Le jeune homme enfin reparut portant en ses bras la grosse bête informe et pelée qu'il déposa entre les jupes des deux femmes.
— XIII —
La voiture s'arrêta deux heures plus tard devant une petite maison de briques bâtie au milieu d'un verger planté de poiriers en quenouilles, sur le bord de la grand-route.

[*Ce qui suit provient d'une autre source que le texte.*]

(** * Bank API: the in-memory ledger store and the transaction service

  A shallow embedding of
    - [internal/api_errors/errors.go]  (module [errors]),
    - [internal/enum]                  (module [enum]),
    - [internal/db/models]             (modules [Account], [Transaction]),
    - [internal/db/memory/db.go]       (module [memory]),
    - [internal/db] (the adapter interface, module [db]),
    - [internal/service/transaction.go] (module [service]).

  Balances and amounts are Go [float64] values; they are modelled by
  Rocq's primitive binary64 floats, whose [add], [sub] and [ltb] are the
  IEEE 754 operations Go compiles [+=], [-=] and [<] to.  The two Go maps
  are finite maps keyed by strings.  Methods with a pointer receiver are
  state transformers of the store; the read/write lock makes each method
  one atomic step, which is how it is modelled.  Logging is dropped. *)

From Stdlib Require Import ZArith Floats Lia Ascii String.
From stdpp Require Import base option list strings gmap fin_maps.

(** ** A small state monad for methods with a pointer receiver *)

Definition M (S A : Type) : Type := S -> A * S.

Definition ret {S A} (a : A) : M S A := fun s => (a, s).

Definition bind {S A B} (m : M S A) (k : A -> M S B) : M S B :=
  fun s => let '(a, s') := m s in k a s'.

#[global] Instance M_ret S : MRet (M S) := fun A a => ret a.
#[global] Instance M_bind S : MBind (M S) := fun A B k m => bind m k.

(** ** internal/api_errors *)

Module errors.

Record APIError := {
  Code : string;
  Message : string;
  HTTPStatus : Z
}.

Definition NewAPIError (code message : string) (httpStatus : Z) : APIError :=
  {| Code := code; Message := message; HTTPStatus := httpStatus |}.

Definition StatusBadRequest : Z := 400.
Definition StatusInternalServerError : Z := 500.

Definition ErrAccountNotFound : APIError :=
  NewAPIError "ACCOUNT_NOT_FOUND" "account not found" StatusBadRequest.

Definition ErrInsufficientBalance : APIError :=
  NewAPIError "INSUFFICIENT_BALANCE" "insufficient balance" StatusBadRequest.

Definition ErrUnknown : APIError :=
  NewAPIError "UNKNOWN" "unknown error" StatusInternalServerError.

End errors.

(** ** internal/enum *)

Module enum.

(** [type TransactionType string]: an open string type. *)
Definition TransactionType : Type := string.

Definition Deposit : TransactionType := "deposit".
Definition Withdrawal : TransactionType := "withdrawal".

Definition TransactionTypeFromString (s : string) : TransactionType :=
  if String.eqb s "deposit" then Deposit
  else if String.eqb s "withdrawal" then Withdrawal
  else "".

End enum.

(** ** internal/db/models *)

(** [time.Time], as an instant on the clock's own scale. *)
Definition Time : Type := Z.

Module Account.
Record t := mk {
  ID : string;
  Owner : string;
  Balance : float
}.

Definition with_Balance (a : t) (b : float) : t :=
  {| ID := ID a; Owner := Owner a; Balance := b |}.
End Account.

Module Transaction.
Record t := mk {
  ID : string;
  AccountID : string;
  Type_ : enum.TransactionType;
  Amount : float;
  Timestamp : Time
}.
End Transaction.

(** ** internal/db/memory *)

Module memory.
Import errors.

Record inMemoryDatabase := {
  accounts : gmap string Account.t;
  transactions : gmap string (list Transaction.t)
}.

Definition NewInMemoryDatabase : inMemoryDatabase :=
  {| accounts := ∅; transactions := ∅ |}.

Definition CreateAccount (account : Account.t) : M inMemoryDatabase unit :=
  fun d =>
    (tt, {| accounts := <[Account.ID account := account]> (accounts d);
            transactions := <[Account.ID account := []]> (transactions d) |}).

Definition GetAccountByID (id : string)
  : M inMemoryDatabase (Account.t + APIError) :=
  fun d =>
    match accounts d !! id with
    | None => (inr ErrAccountNotFound, d)
    | Some acc => (inl acc, d)
    end.

(** Go ranges over the map in an unspecified order; [map_to_list] fixes one. *)
Definition GetAllAccounts : M inMemoryDatabase (list Account.t) :=
  fun d => (snd <$> map_to_list (accounts d), d).

(** The tail of [CreateTransaction]: the two map writes after the switch.
    Reading a missing key of [d.transactions] gives the nil slice. *)
Definition store_transaction (transaction : Transaction.t) (account : Account.t)
    (d : inMemoryDatabase) : inMemoryDatabase :=
  let k := Transaction.AccountID transaction in
  {| accounts := <[k := account]> (accounts d);
     transactions :=
       <[k := default [] (transactions d !! k) ++ [transaction]]>
         (transactions d) |}.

Quatre tonnelles en treillage habillées de chèvrefeuilles et de clématites formaient les quatre coins de ce jardin disposé par petits carrés à légumes que séparaient d'étroits chemins bordés d'arbres fruitiers.
Une haie vive très élevée entourait de partout cette propriété, qu'un champ séparait de la ferme voisine. Une forge la précédait de cent pas sur la route. Les autres habitations les plus proches se trouvaient distantes d'un kilomètre.

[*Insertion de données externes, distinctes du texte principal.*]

(** Below a root without [anyOf], every visit returns. *)
Lemma inner_returns fuel :
  forall root_of j,
    depth j < fuel ->
    no_root_anyOf root_of ->
    exists out, inner fuel root_of j = Ok out.
Proof.
  induction fuel as [|n IH]; intros root_of j Hd Hr; [lia|].
  destruct j; cbn [inner]; eauto.
  - destruct (for_items_returns (inner n) l (fun x => root_of (JList x)) [])
      as (l' & E); auto.
    + intros v r Hin Hx. apply IH; auto.
      pose proof (depth_item _ _ Hin). lia.
    + rewrite E. simpl. eauto.
  - destruct (handle_anyOf_returns root_of d Hr) as (d1 & E1).
    rewrite E1. simpl.
    destruct (for_values_returns (inner n) (convert_examples d1)
                (fun x => root_of (JDict x)) []) as (d' & E); auto.
    + intros k v r Hin Hx. apply IH; auto.
      assert (Hb : values_below (pred (depth (JDict d))) d).
      { intros k0 v0 H0. pose proof (depth_value _ _ _ H0). lia. }
      eapply handle_anyOf_below in Hb; eauto.
      apply convert_examples_below in Hb.
      specialize (Hb _ _ Hin). simpl in Hb, Hd. lia.
    + rewrite E. simpl. eauto.
Qed.

Lemma inner_root_returns fuel d :
  depth (JDict d) < fuel ->
  get "anyOf" d = None ->
  exists out, inner fuel (fun x => x) (JDict d) = Ok out.
Proof.
  intros Hd Ha. destruct fuel as [|n]; [lia|].
  cbn [inner]. rewrite handle_anyOf_not_list by (intros items; congruence).
  cbn [bind].
  assert (Hc : get "anyOf" (convert_examples d) = None).
  { now rewrite convert_examples_get by discriminate. }
  destruct (for_values_returns (inner n) (convert_examples d)
              (fun x => JDict x) []) as (d' & E).
  - intros d2 Hk. simpl. now rewrite (get_same_key_list _ _ _ (eq_sym Hk) Hc).
  - intros k v r Hin Hx. apply inner_returns; auto.
    assert (Hb : values_below (pred (depth (JDict d))) d).
    { intros k0 v0 H0. pose proof (depth_value _ _ _ H0). lia. }
    apply convert_examples_below in Hb.
    specialize (Hb _ _ Hin). simpl in Hb, Hd. lia.
  - rewrite E. simpl. eauto.
Qed.

(** The converter returns on every document whose root has no [anyOf]. *)
Lemma convert_returns d0 :
  get "anyOf" d0 = None ->
  exists out, convert_3_dot_1_to_3_dot_0 (JDict d0) = Ok out.
Proof.
  intros Hn. unfold convert_3_dot_1_to_3_dot_0.
  apply inner_root_returns; [lia|].
  now rewrite get_set_other by discriminate.
Qed.

End Returns.

(** Rule A in ordinary documents: below a root without [anyOf], the filter
    never sets [nullable]; the field is what it was. *)
Lemma nullable_kept_below_root_without_anyOf fuel root_of d d' :
  no_root_anyOf root_of ->
  inner fuel root_of (JDict d) = Ok (JDict d') ->
  field_kept "nullable" d d'.
Proof.
  intros Hr H. apply inner_dict_inv in H.
  destruct H as (n & d1 & d2 & -> & H1 & [= <-] & HF).
  eapply field_kept_eq; [|eapply field_kept_same_keys; eauto].
  rewrite convert_examples_get by discriminate.
  unfold handle_anyOf in H1.
  destruct (Dict.get "anyOf" d) as [[| | | |items|]|]; try congruence.
  rewrite Hr in H1. simpl in H1. injection H1 as <-.
  now rewrite DictFacts.get_set_other by discriminate.
Qed.

(** ** Unique keys *)

Section UniqueKeys.
Import Dict DictFacts.

Lemma keys_set k v d :
  keys (set k v d) = keys d \/
  (get k d = None /\ keys (set k v d) = keys d ++ [k]).
Proof.
  induction d as [|[k' v'] d IH]; simpl; auto.
  destruct (String.eqb k k') eqn:E; simpl; auto.
  destruct IH as [-> | [E' ->]]; auto.
Qed.

Lemma NoDup_keys_set k v d : NoDup (keys d) -> NoDup (keys (set k v d)).
Proof.
  intros H. destruct (keys_set k v d) as [-> | [E ->]]; auto.
  apply NoDup_app; auto.
  - repeat constructor. simpl. tauto.
  - intros x Hx [<- | []]. now apply get_None_keys in E.
Qed.

Lemma NoDup_keys_pop k d : NoDup (keys d) -> NoDup (keys (pop k d)).
Proof.
  unfold keys, pop. induction d as [|[k' v'] d IH]; simpl; auto.
  intros H. inversion H as [|? ? Hn Hd]; subst.
  destruct (String.eqb k k'); simpl; auto.
  constructor; auto. intros Hin. apply Hn.
  apply in_map_iff in Hin. destruct Hin as (e & <- & He).
  apply filter_In in He. apply in_map. tauto.
Qed.

Lemma keys_same_keys R d d' : same_keys R d d' -> keys d' = keys d.
Proof.
  induction 1 as [|e e' d d' [Hk _] _ IH]; simpl; auto. now rewrite Hk, IH.
Qed.

Lemma In_set k v d k0 v0 :
  In (k0, v0) (set k v d) -> (k0, v0) = (k, v) \/ In (k0, v0) d.
Proof.
  induction d as [|[k' v'] d IH]; simpl.
  - intros [[= <- <-] | []]. auto.
  - destruct (String.eqb k k') eqn:E; simpl.
    + apply String.eqb_eq in E. subst k'. intros [[= <- <-] | H]; auto.
    + intros [H | H]; auto. destruct (IH H); auto.
Qed.

Lemma In_pop k d k0 v0 : In (k0, v0) (pop k d) -> In (k0, v0) d.
Proof. unfold pop. intros H. now apply filter_In in H. Qed.

Lemma unique_keys_value d k v :
  unique_keys (JDict d) -> In (k, v) d -> unique_keys v.
Proof. intros H Hin d' Hs. apply H. eapply subnode_value; eauto. Qed.

Lemma unique_keys_item l x : unique_keys (JList l) -> In x l -> unique_keys x.
Proof. intros H Hin d' Hs. apply H. eapply subnode_item; eauto. Qed.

La vue alentour s'étendait sur la plaine du pays de Caux, toute parsemée de fermes qu'enveloppaient les quatre doubles lignes de grands arbres enfermant la cour à pommiers.

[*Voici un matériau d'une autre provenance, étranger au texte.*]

(** * pixyz.losses.losses: the loss-expression algebra

    A shallow embedding of [src/pixyz/losses/losses.py]: the node classes
    ([ValueLoss], [Parameter], the binary and unary operator families,
    [SetLoss], [Expectation]), their constructors ([__init__]), the public
    [eval] entry point and the per-class [_get_eval], and the [_symbol]
    property.

    Python dictionaries are objects: [x_dict] is passed by reference and
    [x1.update(x2)] mutates it in place.  Evaluation is therefore a state
    transformer over a store of dictionary objects.  The tensor engine, the
    typesetting library and the distributions' [sample] are collaborators
    outside the file; they are taken as interfaces (type classes). *)

From Stdlib Require Import QArith Qreduction Qabs.
From stdpp Require Import gmap strings list sorting.

#[local] Set Warnings "-clear-no-such-hyp".

(** ** Exceptions and results *)

(** The class of a Python value, as [type(v)] names it in the operand error
    message. *)
Inductive pytype : Type :=
| TyLoss (cls : string)
| TyNumber
| TyNoneType
| TyOther (name : string).

Inductive exn : Type :=
| InputKeysError (keys : gset string)
    (* Loss.eval: ValueError("Input keys are not valid, got {}.") *)
| OperandError (t1 t2 : pytype)
    (* LossOperator.__init__: ValueError("{} cannot be operated with {}.") *)
| BareValueError
    (* Parameter.__init__, LossSelfOperator.__init__: raise ValueError *)
| NotInList (x : string)
    (* list.index: ValueError("x is not in list") *)
| KeyError (k : string)
    (* x_dict[k] on a missing key *)
| AttributeError (ty : pytype) (attr : string)
    (* attribute access on an object that is not a Loss *)
| EngineError
    (* raised by an operation on a value: inside the tensor engine or the
       typesetting library, or by Python when the value has no such
       operation (a number has no abs, mean, sum or view: AttributeError) *)
| SampleError.
    (* raised inside p.sample *)

Inductive result (A : Type) : Type :=
| Ok (a : A)
| Raise (e : exn).

Arguments Ok {A} a.
Arguments Raise {A} e.

Definition rbind {A B : Type} (r : result A) (k : A → result B) : result B :=
  match r with
  | Ok a => k a
  | Raise e => Raise e
  end.

Definition rmap {A B : Type} (f : A → B) (r : result A) : result B :=
  rbind r (λ a, Ok (f a)).

Definition of_option {A : Type} (e : exn) (o : option A) : result A :=
  match o with
  | Some a => Ok a
  | None => Raise e
  end.

#[global] Instance result_bind : MBind result := λ A B k r, rbind r k.
#[global] Instance result_ret : MRet result := @Ok.
#[global] Instance result_fmap : FMap result := @rmap.

(** ** Lists, sets and [sorted] *)

(** [l.index(x)]: the position of the first [x] in [l]; raises when there is
    none. *)
Fixpoint py_index (l : list string) (x : string) : result nat :=
  match l with
  | [] => Raise (NotInList x)
  | y :: r => if decide (y = x) then Ok 0 else S <$> py_index r x
  end.

(** The key [l.index] as a total function, for stating facts about it. *)
Definition idx (l : list string) (x : string) : nat :=
  match py_index l x with
  | Ok i => i
  | Raise _ => length l
  end.

(** [sorted(xs, key=key)] computes the key of every element first, then sorts
    the decorated elements by key; the sort is stable. *)
Fixpoint decorate {A : Type} (key : A → result nat) (xs : list A)
  : result (list (nat * A)) :=
  match xs with
  | [] => Ok []
  | x :: r =>
      k ← key x;
      ds ← decorate key r;
      Ok ((k, x) :: ds)
  end.

Fixpoint insert_stable {A : Type} (kx : nat * A) (s : list (nat * A))
  : list (nat * A) :=
  match s with
  | [] => [kx]
  | ky :: r =>
      if decide (kx.1 ≤ ky.1) then kx :: ky :: r else ky :: insert_stable kx r
  end.

Definition sort_stable {A : Type} (ds : list (nat * A)) : list (nat * A) :=
  foldr insert_stable [] ds.

Definition sorted_key {A : Type} (key : A → result nat) (xs : list A)
  : result (list A) :=
  ds ← decorate key xs;
  Ok ((sort_stable ds).*2).

(** Python's [set]: the iteration order of a set is not specified by the
    language (for strings it changes from one interpreter run to the next).
    What [list(s)] and a loop over [s] can rely on is only that every element
    comes exactly once.  An order is taken here as a function of the set's
    elements; the two laws are all that is assumed of it.  (In CPython the
    order depends also on how the set was built.  The statements below hold
    for every order, or say which iteration of which set they are about.) *)
Class SetIter : Type := {
  set_iter : gset string → list string;
  set_iter_NoDup : ∀ X, NoDup (set_iter X);
  elem_of_set_iter : ∀ X x, x ∈ set_iter X ↔ x ∈ X
}.

(** [l] is an iteration of the set [X]: every element, once. *)
Definition iteration_of (X : gset string) (l : list string) : Prop :=
  NoDup l ∧ ∀ x, x ∈ l ↔ x ∈ X.

(** The enumeration that iterates [X] as [l], and any other set as
    [elements] lists it. *)
Definition iterating_as (X : gset string) (l : list string) (X' : gset string)
  : list string :=
  if decide (X' = X) then l else elements X'.

(** [sorted(set(l), key=l.index)] *)
Definition sorted_set_by_index `{SetIter} (l : list string) : result (list string) :=
  sorted_key (py_index l) (set_iter (list_to_set l)).

(** The list in the specification's words: the names of [l] with duplicates
    removed, each name at the place of its first occurrence. *)
Fixpoint first_occurrences_from (seen : gset string) (l : list string)
  : list string :=
  match l with
  | [] => []
  | x :: r =>
      if decide (x ∈ seen) then first_occurrences_from seen r
      else x :: first_occurrences_from ({[x]} ∪ seen) r
  end.

Definition first_occurrences (l : list string) : list string :=
  first_occurrences_from ∅ l.

(** ** Distributions and loss nodes

    [Parameter] is a reserved word here: the class is [Parameter'], the
    methods of [Loss] are [Loss_add], [Loss_neg], ... *)

(** What a loss reads of a distribution object [p]: [p.input_var], [p.var]
    and [p.prob_text].  [p.sample] is part of the [Sampler] interface below. *)
Record dist : Type := {
  d_input_var : list string;
  d_var : list string;
  d_prob_text : string
}.

(** The four subclasses of [LossOperator] and of [LossSelfOperator]. *)
Inductive binary_class : Type := AddLoss | SubLoss | MulLoss | DivLoss.
Inductive unary_class : Type := NegLoss | AbsLoss | BatchMean | BatchSum.

Section Nodes.
Context {T : Type}.

(** A node object with its attributes ([_input_var], [_loss1], [_loss2],
    [_loss], [_p], [_f], [sample_shape]).  An operand slot holds whatever
    Python value the constructor left in it, so [loss] and [pyval] are
    mutual. *)
Inductive loss : Type :=
| ValueLoss (loss1 : T)
| Parameter' (name : string)
| LossOperator (cls : binary_class) (input_var : list string) (loss1 loss2 : pyval)
| LossSelfOperator (cls : unary_class) (input_var : list string) (loss1 : pyval)
| SetLoss (input_var : list string) (inner : loss)
| Expectation (p : dist) (f : loss) (input_var : list string) (sample_shape : list nat)
with pyval : Type :=
| VLoss (l : loss)       (* isinstance(v, Loss) *)
| VNum (n : T)           (* isinstance(v, numbers.Number) *)
| VNone                  (* isinstance(v, type(None)) *)
| VStr (s : string)      (* a str *)
| VOther (cls : string). (* an object of any other class *)

Scheme loss_pyval_ind := Induction for loss Sort Prop
  with pyval_loss_ind := Induction for pyval Sort Prop.
Combined Scheme loss_pyval_mutind from loss_pyval_ind, pyval_loss_ind.

Definition binary_name (c : binary_class) : string :=
  match c with
  | AddLoss => "AddLoss" | SubLoss => "SubLoss"
  | MulLoss => "MulLoss" | DivLoss => "DivLoss"
  end.

Definition unary_name (c : unary_class) : string :=
  match c with
  | NegLoss => "NegLoss" | AbsLoss => "AbsLoss"
  | BatchMean => "BatchMean" | BatchSum => "BatchSum"
  end.

Definition class_name (l : loss) : string :=
  match l with
  | ValueLoss _ => "ValueLoss"
  | Parameter' _ => "Parameter"
  | LossOperator c _ _ _ => binary_name c
  | LossSelfOperator c _ _ => unary_name c
  | SetLoss _ _ => "SetLoss"
  | Expectation _ _ _ _ => "Expectation"
  end.

(** [type(v)] *)
Definition type_of (v : pyval) : pytype :=
  match v with
  | VLoss l => TyLoss (class_name l)
  | VNum _ => TyNumber
  | VNone => TyNoneType
  | VStr _ => TyOther "str"
  | VOther c => TyOther c
  end.

(** Modelled from the spec: [tolist] of [pixyz.utils] is not among the
    sources; [Parameter] "requires name to be a single string", and its
    evaluation reads [_input_var[0]], so [tolist] of a string is the
    one-element list of it. *)
Definition tolist (name : string) : list string := [name].

(** The [input_var] property: the node's [_input_var] attribute.
    [ValueLoss.__init__] sets it to [[]]; [Parameter.__init__] to
    [tolist(input_var)]. *)
Definition input_var (l : loss) : list string :=
  match l with
  | ValueLoss _ => []
  | Parameter' name => tolist name
  | LossOperator _ iv _ _ => iv
  | LossSelfOperator _ iv _ => iv
  | SetLoss iv _ => iv
  | Expectation _ _ iv _ => iv
  end.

Jeanne, aussitôt arrivée, voulait se reposer, mais Rosalie ne le lui permit pas, craignant qu'elle ne se remît à rêvasser.
Le menuisier de Goderville était là, venu pour l'installation; et on commença tout de suite l'emménagement des meubles apportés déjà, en attendant la dernière voiture.
Ce fut un travail considérable, exigeant de longues réflexions et de grands raisonnements.
Puis la charrette, au bout d'une heure, apparut à la barrière, et il fallut la décharger sous la pluie.